Furthermore, Sand noted during the webinar, “We encourage our clients to give us an impact theme or geography to target the investments that we manage for them.”
A number of case studies included in the report highlight some of the impacts CCM’s investments have had. A project discussed by Sand during the webinar was City Market at O Street, described in the report as “a one million square foot mixed-use development in the historic Shaw neighborhood in Washington, DC.” Included in the project are 90 units of affordable housing for senior citizens.
“It was not a gentrification project,” Sand said.

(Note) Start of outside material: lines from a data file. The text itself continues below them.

(* ===== verification/Stats.v ===== *)
(** * Response statistics (app/include/utils/Stats.h)

    A [StatsManager] counts responses and errors and keeps a running average
    of the response time; a collector lives as long as one request and reports
    when it is destroyed. Times are doubles in the program ([num_f64]); the
    same code over exact rationals ([num_Qc]) says what the average would be
    without rounding. *)

From Stdlib Require Import QArith Qcanon.
From S2P Require Import Prelude Cxx Floats.

(** The arithmetic the average is computed with. *)
Class Num := {
  num : Type;
  num_add : num → num → num;
  num_mul : num → num → num;
  num_div : num → num → num;
  num_of : Z → num;
}.

#[export] Instance num_f64 : Num := {|
  num := f64; num_add := f64_add; num_mul := f64_mul; num_div := f64_div; num_of := f64_of_Z;
|}.
Definition num_Qc : Num := {|
  num := Qc; num_add := Qcplus; num_mul := Qcmult; num_div := Qcdiv; num_of := Qc_of_Z;
|}.

Record StatsManager (N : Num) := Stats {
  average_response_time_ : num;
  responses_cnt_ : Z;
  errors_cnt_ : Z;
}.
Arguments Stats {_} _ _ _.
Arguments average_response_time_ {_} _.
Arguments responses_cnt_ {_} _.
Arguments errors_cnt_ {_} _.

Section stats.
Context {N : Num}.

Definition StatsManager_new : StatsManager N := Stats (num_of 0) 0 0.

(** [ResponseStatsCollector]; the clock is read when it is made and when it
    is destroyed. *)
Record ResponseStatsCollector := Collector {
  resp_time_ : option num;
  is_error_ : bool;
}.
Definition CreateResponseData : ResponseStatsCollector := Collector None false.
Definition SetError (c : ResponseStatsCollector) : ResponseStatsCollector :=
  Collector (resp_time_ c) true.

Definition AggregateStats (m : StatsManager N) (resp_data : ResponseStatsCollector) :
    StatsManager N :=
  let cnt := u64_add (responses_cnt_ m) 1 in
  if is_error_ resp_data then Stats (average_response_time_ m) cnt (u64_add (errors_cnt_ m) 1)
  else
    match resp_time_ resp_data with
    | Some response_time =>
      Stats (num_div (num_add (num_mul (average_response_time_ m) (num_of cnt)) response_time)
                     (num_of (u64_add cnt 1))) cnt (errors_cnt_ m)
    | None => Stats (average_response_time_ m) cnt (errors_cnt_ m)
    end.

(** [~ResponseStatsCollector], [duration] after it was made. *)
Definition destroy_collector (m : StatsManager N) (c : ResponseStatsCollector) (duration : num) :
    StatsManager N :=
  AggregateStats m (Collector (Some duration) (is_error_ c)).

Definition GetErrorsCount (m : StatsManager N) : Z := errors_cnt_ m.
Definition GetSuccessCount (m : StatsManager N) : outcome Z :=
  if (errors_cnt_ m <? responses_cnt_ m)%Z
  then Ok (u64_sub (responses_cnt_ m) (errors_cnt_ m)) else Undef AssertFailed.
Definition GetResponsesCount (m : StatsManager N) : Z := responses_cnt_ m.
Definition GetAverageResponseTime (m : StatsManager N) : num := average_response_time_ m.

(** A request that took [d] and failed or not. *)
Definition observe (m : StatsManager N) (r : num * bool) : StatsManager N :=
  let c := CreateResponseData in
  destroy_collector m (if r.2 then SetError c else c) r.1.

(** ** Counts *)

Lemma observe_counts m r :
  responses_cnt_ (observe m r) = u64_add (responses_cnt_ m) 1 ∧
  errors_cnt_ (observe m r) = (if r.2 then u64_add (errors_cnt_ m) 1 else errors_cnt_ m).
Proof. by destruct r as [d []]. Qed.

Definition failures (rs : list (num * bool)) : nat := length (filter (λ r, r.2 = true) rs).

Lemma observe_all_counts rs m :
  (0 ≤ errors_cnt_ m)%Z → (0 ≤ responses_cnt_ m)%Z →
  (responses_cnt_ m + Z.of_nat (length rs) < u64_modulus)%Z →
  (errors_cnt_ m + Z.of_nat (length rs) < u64_modulus)%Z →
  responses_cnt_ (foldl observe m rs) = (responses_cnt_ m + Z.of_nat (length rs))%Z ∧
  errors_cnt_ (foldl observe m rs) = (errors_cnt_ m + Z.of_nat (failures rs))%Z.
Proof.
  revert m. induction rs as [|r rs IH]; intros m He Hr H1 H2.
  { change (failures []) with 0. simpl. by rewrite !Z.add_0_r. }
  cbn [foldl length] in *.
  destruct (observe_counts m r) as [Hc1 Hc2].
  assert (u64_add (responses_cnt_ m) 1 = responses_cnt_ m + 1)%Z as E1 by (apply u64_small; lia).
  assert (u64_add (errors_cnt_ m) 1 = errors_cnt_ m + 1)%Z as E2 by (apply u64_small; lia).
  rewrite E1 in Hc1. rewrite E2 in Hc2.
  destruct (IH (observe m r)) as [-> ->]; rewrite ?Hc1, ?Hc2; try (destruct r.2; lia).
  unfold failures. rewrite filter_cons. destruct r as [d []]; simpl; split; lia.
Qed.
End stats.

(** ** The average, exactly *)

#[local] Existing Instance num_Qc.

Definition total (rs : list Qc) : Qc := foldr Qcplus 0%Qc rs.

Lemma Qc_of_Z_pos z : (0 < z)%Z → Qc_of_Z z ≠ 0%Qc.
Proof. intros Hz. rewrite <-Z2Qc_inj_0. rewrite Z2Qc_inj_iff. lia. Qed.

(** After [n] successes adding up to [s] the average is [s / (n + 1)]. *)
Lemma observe_average (rs : list Qc) (m : StatsManager num_Qc) (s : Qc) :
  (0 ≤ responses_cnt_ m)%Z →
  (responses_cnt_ m + Z.of_nat (length rs) < 2 ^ 63)%Z →
  (average_response_time_ m * Qc_of_Z (responses_cnt_ m + 1) = s)%Qc →
  (average_response_time_ (foldl (observe (N:=num_Qc)) m ((λ t, (t, false)) <$> rs)) *
   Qc_of_Z (responses_cnt_ m + Z.of_nat (length rs) + 1) = s + total rs)%Qc.
Proof.
  revert m s. induction rs as [|t rs IH]; intros m s H0 Hmax Hs.
  { simpl. by rewrite Z.add_0_r, Hs, Qcplus_0_r. }
  rewrite fmap_cons. cbn [foldl length] in *.
  set (m' := observe m (t, false)).
  assert (responses_cnt_ m' = responses_cnt_ m + 1)%Z as Hc
    by (apply u64_small; unfold u64_modulus; lia).
  replace (responses_cnt_ m + Z.of_nat (S (length rs)) + 1)%Z
    with (responses_cnt_ m' + Z.of_nat (length rs) + 1)%Z by lia.
  rewrite (IH m' (s + t)%Qc); [simpl; unfold total; ring|lia|lia|].
  assert (u64_add (responses_cnt_ m) 1 = responses_cnt_ m + 1)%Z as E1
    by (apply u64_small; unfold u64_modulus; lia).
  assert (u64_add (responses_cnt_ m + 1) 1 = responses_cnt_ m + 1 + 1)%Z as E2
    by (apply u64_small; unfold u64_modulus; lia).
  rewrite Hc. unfold m', observe, destroy_collector, AggregateStats. simpl. rewrite E1, E2.
  rewrite Hs. unfold Qcdiv. rewrite <-Qcmult_assoc, (Qcmult_comm (/ _)), Qcmult_inv_r.
  - apply Qcmult_1_r.
  - apply Qc_of_Z_pos. lia.
Qed.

In addition to case studies, the report also describes several white papers published by CCM in 2015 that address aspects of sustainable fixed-income investing. Published in March, Investing in Rural Community Development served as an announcement by the firm of a new investment initiative consisting of $100 million in bonds to finance rural community development.
“Rural communities face unique challenges, and generally face different opportunities and limitations to achieving prosperity relative to their urban and suburban counterparts,” CCM co-founder Barbara VanScoy said. “Our goal with the $100 million initiative is to channel more monies into financing community and economic development initiatives in rural and underserved communities nationwide.”
Published in September, P lace-Based Investing and the Role of the Impact Investor described a number of successful investments in which CCM contributed its patient capital role. The paper states, “There are a multitude of local, community benefits that can be achieved as a result of place-based investing such as, but not limited to: job creation, revitalization, smart growth and affordable housing.”
“We call ourselves impact investors,” Sand stated during the webinar. CCM’s annual report confirms the description, and highlights the success of the sustainable fixed-income investor’s focus on environmental and social impacts.